The Southern Tenant Farmers' Union (STFU) was founded as a civil farmer's union to further organize the tenant farmers in the Southern United States.

Originally set up during the Great Depression in the United States, the reasons for the establishment of the STFU are numerous, although they are all largely centered upon money and working conditions. Predominantly, the STFU was established as a result of the Agricultural Adjustment Administration (AAA). The AAA itself was designed by President Franklin D. Roosevelt to help revive the United States' agricultural industry and to recharge the depressed economy.

The AAA called for a reduction in food production, which would, through a controlled shortage of food, raise the price for any given food item through supply and demand. The desired effect was that the agricultural industry would once again prosper due to the increased value and produce more income for farmers. In order to decrease food production, the AAA would pay farmers not to farm and the money would go to the landowners. The landowners were expected to share this money with the tenant farmers. While a small percentage of the landowners did share the income, the majority did not.

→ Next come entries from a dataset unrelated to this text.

(* ===== verification/Flux.v ===== *)
(** * VTXOs in flux (server/src/flux.rs)

    The server marks the VTXOs that are being spent in a set behind a mutex.
    [VtxosInFlux::lock] marks all of the given VTXOs or none and returns a guard
    that owns them; they are unmarked when the guard is released or dropped.
    Each critical section of the mutex is one step.  A guard is the set of ids it
    owns; dropping it is explicit. *)
From stdpp Require Import gmap.
From S2P Require Import Prelude Effects Bitcoin.

Open Scope Z_scope.

(** [VtxosInFluxInner]: the marked VTXOs. *)
Definition VtxosInFlux : Type := gset bytes.
(** [VtxoFluxLockInner]: the VTXOs a guard owns. *)
Definition VtxoFluxLock : Type := gset bytes.

Definition flux_new : VtxosInFlux := ∅.
Definition empty_lock : VtxoFluxLock := ∅.

(** [for id in ids { inner.vtxos.remove(id) }]. *)
Definition release (ids : list bytes) (s : VtxosInFlux) : VtxosInFlux :=
  foldl (fun s id => s ∖ {[id]}) s ids.

(** The loop of [atomic_check_put]; [buf] holds the ids marked so far. *)
Fixpoint check_put (buf ids : list bytes) (s : VtxosInFlux) : (bytes + unit) * VtxosInFlux :=
  match ids with
  | [] => (inr tt, s)
  | id :: rest =>
      if decide (id ∈ s) then (inl id, release buf s)
      else check_put (buf ++ [id]) rest ({[id]} ∪ s)
  end.

Definition atomic_check_put (ids : list bytes) (s : VtxosInFlux) : (bytes + unit) * VtxosInFlux :=
  check_put [] ids s.

Definition add_locked (l : VtxoFluxLock) (ids : list bytes) : VtxoFluxLock := l ∪ list_to_set ids.

Definition flux_lock (ids : list bytes) (s : VtxosInFlux) : (bytes + VtxoFluxLock) * VtxosInFlux :=
  match atomic_check_put ids s with
  | (inl id, s) => (inl id, s)
  | (inr _, s) => (inr (add_locked empty_lock ids), s)
  end.

(** [release_all], which is also what dropping a guard does. *)
Definition release_all (l : VtxoFluxLock) (s : VtxosInFlux) : VtxoFluxLock * VtxosInFlux :=
  if decide (l = ∅) then (l, s) else (∅, release (elements l) s).

Definition drop_lock (l : VtxoFluxLock) (s : VtxosInFlux) : VtxosInFlux := (release_all l s).2.

(** [into_owned] moves the ids into a guard that owns the whole structure. *)
Definition into_owned (l : VtxoFluxLock) : VtxoFluxLock := l.

(** [absorb]: the other guard is left empty, and dropped. *)
Definition absorb (l other : VtxoFluxLock) : VtxoFluxLock := l ∪ other.

(** ** Locking is all or nothing *)
Lemma release_spec ids s : release ids s = s ∖ list_to_set ids.
Proof.
  unfold release. revert s. induction ids as [|id ids IH]; intros s; cbn [foldl].
  - cbn. set_solver.
  - rewrite IH. cbn. set_solver.
Qed.

Lemma drop_lock_spec l s : drop_lock l s = s ∖ l.
Proof.
  unfold drop_lock, release_all. destruct (decide (l = ∅)) as [->|]; cbn; [set_solver|].
  rewrite release_spec. by rewrite list_to_set_elements_L.
Qed.

(** The ids can be locked: none is marked and none is given twice. *)
Definition lockable (ids : list bytes) (s : VtxosInFlux) : Prop := NoDup ids /\ forall id, id ∈ ids -> id ∉ s.

Lemma check_put_spec ids : forall buf s, list_to_set buf ⊆ s ->
  match check_put buf ids s with
  | (inr _, s') => lockable ids s /\ s' = s ∪ list_to_set ids
  | (inl id, s') => ~ lockable ids s /\ id ∈ ids /\ s' = s ∖ list_to_set buf
  end.
Proof.
  induction ids as [|id ids IH]; intros buf s Hbuf; cbn [check_put].
  { split; [split; [constructor|set_solver]|set_solver]. }
  destruct (decide (id ∈ s)) as [Hin|Hnin].
  { split; [intros [_ H]; apply (H id); [left|done]|]. split; [left|]. apply release_spec. }
  specialize (IH (buf ++ [id]) ({[id]} ∪ s)). destruct (check_put _ _ _) as [[e|u] s'].
  - destruct IH as (Hn & Hin & ->); [rewrite list_to_set_app_L; set_solver|]. split; [|split; [by right|]].
    + intros [[Hid Hnd]%NoDup_cons Hs]. apply Hn. split; [done|]. intros x Hx [->%elem_of_singleton|Hxs]%elem_of_union; [done|].
      apply (Hs x); [by right|done].
    + rewrite list_to_set_app_L. cbn. apply set_eq. intros x. set_solver.
  - destruct IH as ((Hnd & Hs) & ->); [rewrite list_to_set_app_L; set_solver|]. split; [|set_solver].
    split; [apply NoDup_cons; split; [|done]|].
    + intros Hid. apply (Hs id Hid). set_solver.
    + intros x [->|Hx]%elem_of_cons; [done|]. intros Hxs. apply (Hs x Hx). set_solver.
Qed.

Lemma flux_lock_spec ids s :
  match flux_lock ids s with
  | (inr l, s') => lockable ids s /\ l = list_to_set ids /\ s' = s ∪ l
  | (inl id, s') => ~ lockable ids s /\ id ∈ ids /\ s' = s
  end.
Proof.
  unfold flux_lock, atomic_check_put. pose proof (check_put_spec ids [] s) as H.
  destruct (check_put [] ids s) as [[id|u] s'].
  - destruct H as (? & ? & ->); [set_solver|]. split_and?; [done..|]. set_solver.
  - destruct H as (? & ->); [set_solver|]. unfold add_locked, empty_lock. split_and?; [done|set_solver..].
Qed.

(** ** The guards of a running server *)
Record FluxSystem := mkFlux { fs_flux : VtxosInFlux; fs_guards : gmap nat VtxoFluxLock }.

(** What happens to guards: a new one is created by [lock], two are merged by
    [absorb], one is emptied by [release_all], one is dropped. *)
Inductive flux_step : FluxSystem -> FluxSystem -> Prop :=
  | fx_empty s gs i : gs !! i = None -> flux_step (mkFlux s gs) (mkFlux s (<[i := empty_lock]> gs))
  | fx_lock s gs ids i l s' : gs !! i = None -> flux_lock ids s = (inr l, s') ->
      flux_step (mkFlux s gs) (mkFlux s' (<[i := l]> gs))
  | fx_refused s gs ids id s' : flux_lock ids s = (inl id, s') -> flux_step (mkFlux s gs) (mkFlux s' gs)
  | fx_absorb s gs i j li lj : i <> j -> gs !! i = Some li -> gs !! j = Some lj ->
      flux_step (mkFlux s gs) (mkFlux s (<[i := absorb li lj]> (delete j gs)))
  | fx_release s gs i l : gs !! i = Some l ->
      flux_step (mkFlux s gs) (mkFlux (release_all l s).2 (<[i := (release_all l s).1]> gs))
  | fx_drop s gs i l : gs !! i = Some l -> flux_step (mkFlux s gs) (mkFlux (drop_lock l s) (delete i gs)).

(** The marked VTXOs are those the guards own, and no two guards own the same. *)
Record flux_inv (f : FluxSystem) : Prop := {
  fi_owned : forall i l, fs_guards f !! i = Some l -> l ⊆ fs_flux f;
  fi_owner : forall id, id ∈ fs_flux f -> exists i l, fs_guards f !! i = Some l /\ id ∈ l;
  fi_disjoint : forall i j li lj, fs_guards f !! i = Some li -> fs_guards f !! j = Some lj -> i <> j -> li ## lj;
}.

Lemma release_all_spec l s : release_all l s = (∅, s ∖ l).
Proof.
  unfold release_all. destruct (decide (l = ∅)) as [->|]; cbn; [f_equal; set_solver|].
  by rewrite release_spec, list_to_set_elements_L.
Qed.

(** A step that replaces the guard [i] by [l], drops the guards in [dead] and
    keeps the others. *)
Lemma flux_inv_insert f s' i l (gs : gmap nat VtxoFluxLock) : flux_inv f ->
  gs ⊆ fs_guards f -> gs !! i = None ->
  (forall j lj, gs !! j = Some lj -> lj ## l /\ lj ⊆ s') -> l ⊆ s' ->
  (forall id, id ∈ s' -> id ∈ l \/ exists j lj, gs !! j = Some lj /\ id ∈ lj) ->
  flux_inv (mkFlux s' (<[i := l]> gs)).
Proof.
  intros Hf Hsub Hi Hgs Hl Hs. split; cbn.
  - intros j lj [[<- <-]|[Hne Hj]]%lookup_insert_Some; [done|]. by apply (Hgs j).
  - intros id [Hid|(j & lj & Hj & Hid)]%Hs; [exists i, l; by rewrite lookup_insert_eq|].
    exists j, lj. rewrite lookup_insert_ne; [done|]. intros ->. congruence.
  - intros j k lj lk [[<- <-]|[Hj1 Hj]]%lookup_insert_Some [[<- <-]|[Hk1 Hk]]%lookup_insert_Some Hne.
    + done.
    + symmetry. by apply (Hgs k).
    + by apply (Hgs j).
    + apply (fi_disjoint _ Hf j k); [by eapply lookup_weaken|by eapply lookup_weaken|done].
Qed.

Lemma flux_step_inv f f' : flux_step f f' -> flux_inv f -> flux_inv f'.
Proof.
  intros Hstep Hf. destruct Hstep as [s gs i Hi|s gs ids i l s' Hi Hl|s gs ids id s' Hl|s gs i j li lj Hne Hi Hj|s gs i l Hi|s gs i l Hi];
    pose proof (fi_owned _ Hf) as Ho; pose proof (fi_owner _ Hf) as Hw; pose proof (fi_disjoint _ Hf) as Hd; cbn in Ho, Hw, Hd.
  - apply (flux_inv_insert _ _ _ _ _ Hf); cbn; [done|done| |set_solver|by right; apply Hw].
    intros j lj Hj. split; [set_solver|by apply (Ho j)].
  - pose proof (flux_lock_spec ids s) as H. rewrite Hl in H. destruct H as ([_ Hfree] & -> & ->).
    apply (flux_inv_insert _ _ _ _ _ Hf); cbn; [done|done| |set_solver|].
    + intros j lj Hj. specialize (Ho j lj Hj). split; set_solver.
    + intros id [Hid|Hid]%elem_of_union; [right; by apply Hw|by left].
  - pose proof (flux_lock_spec ids s) as H. rewrite Hl in H. by destruct H as (_ & _ & ->).
  - rewrite <- (insert_delete_eq (delete j gs) i).
    apply (flux_inv_insert _ _ _ _ _ Hf); cbn; [etrans; apply delete_subseteq|by rewrite lookup_delete_eq| | |].
    + intros k lk [Hk1 [Hk2 Hk]%lookup_delete_Some]%lookup_delete_Some. split; [|by apply (Ho k)].
      apply disjoint_union_r. split; [by apply (Hd k i)|by apply (Hd k j)].
    + apply union_subseteq. split; [by apply (Ho i)|by apply (Ho j)].
    + intros id (k & lk & Hk & Hid)%Hw. destruct (decide (k = i)) as [->|Hki]; [left; unfold absorb; set_solver|].
      destruct (decide (k = j)) as [->|Hkj]; [left; unfold absorb; set_solver|]. right. exists k, lk.
      by rewrite !lookup_delete_ne by congruence.
  - rewrite release_all_spec. cbn [fst snd]. rewrite <- (insert_delete_eq gs i).
    apply (flux_inv_insert _ _ _ _ _ Hf); cbn; [apply delete_subseteq|by rewrite lookup_delete_eq| |set_solver|].
    + intros k lk [Hk1 Hk]%lookup_delete_Some. split; [set_solver|].
      specialize (Ho k lk Hk). specialize (Hd k i lk l Hk Hi). set_solver.
    + intros id [(k & lk & Hk & Hid)%Hw Hn]%elem_of_difference. right. exists k, lk. split; [|done].
      rewrite lookup_delete_ne; [done|]. intros ->. congruence.
  - rewrite drop_lock_spec. split; cbn.
    + intros k lk [Hk1 Hk]%lookup_delete_Some. specialize (Ho k lk Hk). specialize (Hd k i lk l Hk Hi). set_solver.
    + intros id [(k & lk & Hk & Hid)%Hw Hn]%elem_of_difference. exists k, lk. split; [|done].
      rewrite lookup_delete_ne; [done|]. intros ->. congruence.
    + intros k k' lk lk' [_ Hk]%lookup_delete_Some [_ Hk']%lookup_delete_Some. by apply Hd.
Qed.

Definition flux_reachable (f : FluxSystem) : Prop := rtc flux_step (mkFlux flux_new ∅) f.

(** The locks of the server exclude each other and leak nothing, for every
    sequence of locking, merging, releasing and dropping of guards: no VTXO is
    ever owned by two guards, the marked VTXOs are exactly those some guard
    owns, and a lock is granted exactly when its ids are given once and no guard
    owns one of them; a refused lock changes nothing. *)
Theorem flux_exclusive (f : FluxSystem) (ids : list bytes) : flux_reachable f ->
  flux_inv f /\
  match flux_lock ids (fs_flux f) with
  | (inr l, s') => NoDup ids /\ (forall id i g, id ∈ ids -> fs_guards f !! i = Some g -> id ∉ g) /\
      l = list_to_set ids /\ s' = fs_flux f ∪ l
  | (inl id, s') => s' = fs_flux f /\ id ∈ ids /\
      (~ NoDup ids \/ exists x i g, x ∈ ids /\ fs_guards f !! i = Some g /\ x ∈ g)
  end.
Proof.
  intros Hr. assert (Hinv : flux_inv f).
  { assert (H0 : flux_inv (mkFlux flux_new ∅)) by (split; cbn; [intros i l H; by rewrite lookup_empty in H|set_solver|intros i j li lj H; by rewrite lookup_empty in H]).
    revert H0. induction Hr as [|x y z Hxy _ IH]; [done|]. intros Hx. apply IH. by eapply flux_step_inv. }
  split; [done|]. pose proof (flux_lock_spec ids (fs_flux f)) as H. destruct (flux_lock ids _) as [[id|l] s'].
  - destruct H as (Hn & Hid & ->). split_and?; [done..|]. destruct (decide (NoDup ids)) as [Hnd|]; [right|by left].
    destruct (decide (Exists (fun x => x ∈ fs_flux f) ids)) as [(x & Hx & Hxf)%Exists_exists|Hnone].
    + destruct (fi_owner _ Hinv x Hxf) as (i & g & Hi & Hg). by exists x, i, g.
    + exfalso. apply Hn. split; [done|]. intros x Hx Hxf. apply Hnone, Exists_exists. by exists x.
  - destruct H as ((Hnd & Hfree) & -> & ->). split_and?; [done| |done..].
    intros x i g Hx Hi Hg. apply (Hfree x Hx). by apply (fi_owned _ Hinv i g Hi).
Qed.

(** Two guards are created, a third lock is refused, and the first is dropped. *)
Definition id_a : bytes := [Byte.x01].
Definition id_b : bytes := [Byte.x02].
Definition sample_flux : FluxSystem := mkFlux {[ id_b ]} {[ 1%nat := {[ id_b ]} ]}.

Lemma flux_exclusive_witness : flux_inv sample_flux /\ flux_lock [id_a; id_b] (fs_flux sample_flux) = (inl id_b, {[ id_b ]}).
Proof.
  split; [|vm_compute; reflexivity]. refine (proj1 (flux_exclusive sample_flux [id_a; id_b] _)).
  apply (rtc_l _ _ (mkFlux {[ id_a ]} {[ 0%nat := {[ id_a ]} ]})).
  { assert (H : flux_step (mkFlux flux_new ∅) (mkFlux {[ id_a ]} (<[0%nat := {[ id_a ]}]> ∅))).
    { apply (fx_lock flux_new ∅ [id_a]); reflexivity. } exact H. }
  apply (rtc_l _ _ (mkFlux {[ id_a; id_b ]} {[ 0%nat := {[ id_a ]}; 1%nat := {[ id_b ]} ]})).
  { assert (H : flux_step (mkFlux {[ id_a ]} {[ 0%nat := {[ id_a ]} ]})
      (mkFlux {[ id_a; id_b ]} (<[1%nat := {[ id_b ]}]> {[ 0%nat := {[ id_a ]} ]}))).
    { apply (fx_lock _ _ [id_b]); reflexivity. } exact H. }
  apply rtc_once. exact (fx_drop {[ id_a; id_b ]} {[ 0%nat := {[ id_a ]}; 1%nat := {[ id_b ]} ]} 0 {[ id_a ]} eq_refl).
Defined.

This led to the formation of the STFU, whose existence serves historically as evidence that such a problem existed.

STFU was one of few unions in the 1930s that was open to all races. Promoting not only nonviolent protest for their fair share of the AAA money, the STFU also promoted the idea that blacks and whites could work efficiently together. Because these ideas were highly controversial at the time, the STFU met with harsh resistance from the landowners and local public officials and STFU leaders were often harassed and ignored.

Sources

  • Auerbach, Jerold S. "Southern Tenant Farmers: Socialist Critics of the New Deal." Labor History 7 (1966): 3–18.
  • Dyson, Lowell K. "The Southern Tenant Farmers Union and Depression Politics." Political Science Quarterly 88 (1973): 230–252.
  • Grubbs, Donald H. Cry from the Cotton: The Southern Tenant Farmers' Union and the New Deal. Chapel Hill: University of North Carolina Press, 1971.
  • Kester, Howard. Revolt among the Sharecroppers. New York: Covici-Frede, 1936.
  • Mitchell, H. L. "The Founding and Early History of the Southern Tenant Farmers Union." Arkansas Historical Quarterly 32 (1973): 342–369.
  • Naison, Mark D. "The Southern Tenants' Farmers' Union and the CIO." In "We Are All Leaders": The Alternative Unionism of the Early 1930s. Edited by Staughton Lynd. Urbana: University of Illinois Press, 1996.
  • Ross Jr., James D. "I ain’t got no home in this world": The Rise and Fall of the Southern Tenant Farmers’ Union in Arkansas. Ph.D. diss., Auburn University, 2004.